Optimizing band gap, electron affinity, & carrier mobility for improved performance of formamidinium lead tri-iodide perovskite solar cells

Abstract

Perovskite solar cells (PSC) offer the advantage of tunable nature, allowing for the adjustment of cell design parameters to enhance performance. This study focuses on the crucial role of tuning band gap, electron affinity, carrier mobility, thickness, and doping in improving the performance of Formamidinium lead tri-iodide (FAPbI3) PSCs. The PSC structure incorporates two carbon allotropes, PCBM and C60, as electron transport layers (ETLs), in conjunction with copper-based materials (CuAlO2, CuI, Cu2O) as hole transport layers (HTLs) to leverage their exceptional thermal and electrical conductivity.
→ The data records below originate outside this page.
(* ===== verification/Stdio.v ===== *)
(** * Formatted output and the log (src/kernel/stdio.c, debug.c, util/str_to_int.h)

    Every function writes to one descriptor; here it returns the bytes it
    writes there.  [VFS_Write_old] sends them to the console or to the debug
    port; the two streams are its result.

    The variable arguments are a list: an integer is the 64 bits of its
    register, of which [va_arg] takes as many as the type has; a string is its
    bytes.  An argument that is missing, or of the other kind, is undefined
    behaviour ([None]). *)

From S2P Require Import Prelude Config Errno.
From stdpp Require Import strings.
#[local] Open Scope Z_scope.

Definition text (s : string) : list Z := map (fun c => Z.of_nat (Ascii.nat_of_ascii c)) (String.list_ascii_of_string s).

Inductive PRINTF_STATE := PRINTF_STATE_NORMAL | PRINTF_STATE_LENGTH | PRINTF_STATE_LENGTH_SHORT
  | PRINTF_STATE_LENGTH_LONG | PRINTF_STATE_SPEC.
Inductive PRINTF_LENGTH := PRINTF_LENGTH_DEFAULT | PRINTF_LENGTH_SHORT_SHORT | PRINTF_LENGTH_SHORT
  | PRINTF_LENGTH_LONG | PRINTF_LENGTH_LONG_LONG.
Inductive varg := VInt (reg : Z) | VStr (s : list Z).

Definition g_HexChars : list Z := text "0123456789abcdef".

(** ** Numbers *)

(** The [do] loop: the characters in the order they are stored.  A number
    below [2^64] has at most 64 digits. *)
Fixpoint digit_loop (fuel : nat) (number radix : Z) : list Z :=
  match fuel with
  | O => []
  | S fuel' =>
      aget 0 g_HexChars (number mod radix)
      :: (if 0 <? number / radix then digit_loop fuel' (number / radix) radix else [])
  end.
Definition fprintf_unsigned (number radix : Z) : list Z := rev (digit_loop 64 number radix).
Definition fprintf_signed (number radix : Z) : list Z :=
  if number <? 0 then 45 :: fprintf_unsigned (u64 (- number)) radix else fprintf_unsigned number radix.

(** ** Formats *)

(** [va_arg] for an [int], for the wider types, and for a string. *)
Definition arg_int (wide sign : bool) (args : list varg) : option (Z * list varg) :=
  match args with
  | VInt r :: args' =>
      Some (if wide then (if sign then int64 r else u64 r) else (if sign then int32 r else u32 r), args')
  | _ => None
  end.
Definition is_wide (length : PRINTF_LENGTH) : bool :=
  match length with PRINTF_LENGTH_LONG | PRINTF_LENGTH_LONG_LONG => true | _ => false end.
Definition print_number (length : PRINTF_LENGTH) (radix : Z) (sign : bool) (args : list varg) : option (list Z * list varg) :=
  match arg_int (is_wide length) sign args with
  | Some (v, args') => Some (if sign then fprintf_signed v radix else fprintf_unsigned v radix, args')
  | None => None
  end.

(** The label [PRINTF_STATE_SPEC_]: the conversion [c]. *)
Definition print_spec (length : PRINTF_LENGTH) (c : Z) (args : list varg) : option (list Z * list varg) :=
  if c =? 99 then
    match arg_int false true args with Some (v, args') => Some ([u8 v], args') | None => None end
  else if c =? 115 then
    match args with VStr s :: args' => Some (s, args') | _ => None end
  else if c =? 37 then Some ([37], args)
  else if (c =? 100) || (c =? 105) then print_number length 10 true args
  else if c =? 117 then print_number length 10 false args
  else if (c =? 88) || (c =? 120) || (c =? 112) then print_number length 16 false args
  else if c =? 111 then print_number length 8 false args
  else Some ([], args).

(** Flags and field widths, which are skipped. *)
Definition is_flag (c : Z) : bool :=
  ((48 <=? c) && (c <=? 57)) || (c =? 45) || (c =? 43) || (c =? 32) || (c =? 35).

Fixpoint print_loop (fmt : list Z) (state : PRINTF_STATE) (length : PRINTF_LENGTH) (args : list varg) : option (list Z) :=
  match fmt with
  | [] => Some []
  | c :: fmt' =>
      let spec :=
        match print_spec length c args with
        | Some (out, args') =>
            match print_loop fmt' PRINTF_STATE_NORMAL PRINTF_LENGTH_DEFAULT args' with
            | Some rest => Some (out ++ rest)
            | None => None
            end
        | None => None
        end in
      match state with
      | PRINTF_STATE_NORMAL =>
          if c =? 37 then print_loop fmt' PRINTF_STATE_LENGTH length args
          else match print_loop fmt' PRINTF_STATE_NORMAL length args with Some rest => Some (c :: rest) | None => None end
      | PRINTF_STATE_LENGTH =>
          if c =? 104 then print_loop fmt' PRINTF_STATE_LENGTH_SHORT PRINTF_LENGTH_SHORT args
          else if c =? 108 then print_loop fmt' PRINTF_STATE_LENGTH_LONG PRINTF_LENGTH_LONG args
          else if is_flag c then print_loop fmt' PRINTF_STATE_LENGTH length args
          else spec
      | PRINTF_STATE_LENGTH_SHORT =>
          if c =? 104 then print_loop fmt' PRINTF_STATE_SPEC PRINTF_LENGTH_SHORT_SHORT args else spec
      | PRINTF_STATE_LENGTH_LONG =>
          if c =? 108 then print_loop fmt' PRINTF_STATE_SPEC PRINTF_LENGTH_LONG_LONG args else spec
      | PRINTF_STATE_SPEC => spec
      end
  end.
Definition vfprintf (fmt : list Z) (args : list varg) : option (list Z) :=
  print_loop fmt PRINTF_STATE_NORMAL PRINTF_LENGTH_DEFAULT args.

(** The loop of [fprint_buffer], whose counter has 16 bits; [fuel] bounds its
    rounds. *)
Fixpoint buffer_loop (fuel : nat) (i : Z) (buffer : list Z) (count : Z) : option (list Z) :=
  match fuel with
  | O => None
  | S fuel' =>
      if i <? count then
        let b := aget 0 buffer i in
        match buffer_loop fuel' (u16 (i + 1)) buffer count with
        | Some rest => Some (aget 0 g_HexChars (Z.shiftr b 4) :: aget 0 g_HexChars (Z.land b 0xF) :: rest)
        | None => None
        end
      else Some []
  end.
Definition fprint_buffer (fuel : nat) (msg buffer : list Z) (count : Z) : option (list Z) :=
  match buffer_loop fuel 0 buffer count with Some hex => Some (msg ++ hex ++ [10]) | None => None end.

(** ** Reading a number *)

Fixpoint skip_blanks (s : list Z) : list Z :=
  match s with c :: s' => if (c =? 32) || (c =? 9) then skip_blanks s' else s | [] => [] end.
Fixpoint read_digits (s : list Z) (result : Z) : Z :=
  match s with
  | c :: s' => if (48 <=? c) && (c <=? 57) then read_digits s' (int32 (int32 (result * 10) + (c - 48))) else result
  | [] => result
  end.
Definition str_to_int (s : list Z) : Z :=
  match skip_blanks s with
  | c :: s' =>
      if c =? 45 then int32 (read_digits s' 0 * -1)
      else if c =? 43 then read_digits s' 0
      else read_digits (c :: s') 0
  | [] => 0
  end.

(** ** The log *)

Inductive DebugLevel := LVL_DEBUG | LVL_INFO | LVL_WARN | LVL_ERROR | LVL_CRITICAL | LVL_OK.
Definition g_LogSeverityColors (level : DebugLevel) : list Z :=
  match level with
  | LVL_DEBUG => 27 :: text "[2;37m"
  | LVL_INFO => 27 :: text "[37m"
  | LVL_WARN => 27 :: text "[1;33m"
  | LVL_ERROR => 27 :: text "[1;31m"
  | LVL_CRITICAL => 27 :: text "[1;37;41m"
  | LVL_OK => 27 :: text "[1;32m"
  end.
(** The table holds pointers: -1 is the highest one. *)
Definition g_LogVLevels (level : DebugLevel) : Z :=
  u64 (match level with LVL_DEBUG => 2 | LVL_INFO => 3 | LVL_WARN => 1 | LVL_ERROR => -1 | LVL_CRITICAL => -1 | LVL_OK => 2 end).
Definition g_ColorReset : list Z := 27 :: text "[0m".

(** 0: the message is shown. *)
Definition checkVer (config : config_entries) (level : DebugLevel) : Z :=
  let vLevel := str_to_int (match config_get (text "verbosity") config with Some v => v | None => text "3" end) in
  if g_LogVLevels level =? u64 (-1) then 0
  else if g_LogVLevels level <=? u64 vLevel then 0
  else 1.

(** Nothing is below [MIN_LOG_LEVEL], [LVL_DEBUG]. *)
Definition logf (config : config_entries) (module : list Z) (level : DebugLevel) (fmt : list Z) (args : list varg)
  : option (list Z) :=
  if checkVer config level =? 1 then Some []
  else
    match vfprintf (text "[%s] ") [VStr module], vfprintf fmt args with
    | Some m, Some out => Some (g_LogSeverityColors level ++ m ++ out ++ g_ColorReset ++ [10])
    | _, _ => None
    end.

(** ** Where the bytes go *)

Definition VFS_FD_STDIN : Z := 0.
Definition VFS_FD_STDOUT : Z := 1.
Definition VFS_FD_STDERR : Z := 2.
Definition VFS_FD_DEBUG : Z := 3.

(** The bytes for the console, those for the debug port, and the result; the
    log line of a byte for [VFS_FD_STDERR] goes to the debug port. *)
Definition VFS_Write_old (config : config_entries) (file : Z) (data : list Z) : option (list Z * list Z * Z) :=
  let n := Z.of_nat (length data) in
  if file =? VFS_FD_STDIN then Some ([], [], 0)
  else if file =? VFS_FD_STDOUT then Some (data, [], n)
  else if file =? VFS_FD_STDERR then
    match mapM (fun b => logf config (text "CON") LVL_INFO (text "byte 0x%02x") [VInt b]) data with
    | Some lines => Some (data, concat lines, n)
    | None => None
    end
  else if file =? VFS_FD_DEBUG then Some ([], data, n)
  else Some ([], [], int32 (serror EBADF)).
Definition fputc (config : config_entries) (c file : Z) : option (list Z * list Z * Z) := VFS_Write_old config file [c].
(** [fputs]: one [fputc] per character. *)
Fixpoint fputs (config : config_entries) (s : list Z) (file : Z) : option (list Z * list Z) :=
  match s with
  | [] => Some ([], [])
  | c :: s' =>
      match fputc config c file, fputs config s' file with
      | Some (con, dbg, _), Some (con', dbg') => Some (con ++ con', dbg ++ dbg')
      | _, _ => None
      end
  end.

(** ** Numbers are read back *)

Lemma hex_digit d : 0 <= d < 10 -> aget 0 g_HexChars d = 48 + d.
Proof. intros Hd. assert (d = 0 \/ d = 1 \/ d = 2 \/ d = 3 \/ d = 4 \/ d = 5 \/ d = 6 \/ d = 7 \/ d = 8 \/ d = 9) as H by lia.
  destruct H as [->|[->|[->|[->|[->|[->|[->|[->|[->| ->]]]]]]]]]; done. Qed.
Using SCAPS-1D, six distinct PSC structures with various combinations of ETLs and HTLs are analyzed. The investigations employ continuity and Poisson equations to explore the impact of the design parameters on PSC performance. Additionally, a comprehensive assessment is conducted to evaluate energy band alignment, band offset, electric field distribution, recombination and defects. Through meticulous investigations, the study identifies the optimal combination of Cu-HTL and C-ETL that yields exceptional PSC performance. Specifically, employing CuAlO2 as the HTL and PCBM as the ETL achieves remarkable results, with a high PCE of 26.49 %, a Voc of 1.25 V, a Jsc of 23.51 mA/cm2, and an FF of 89.49 %.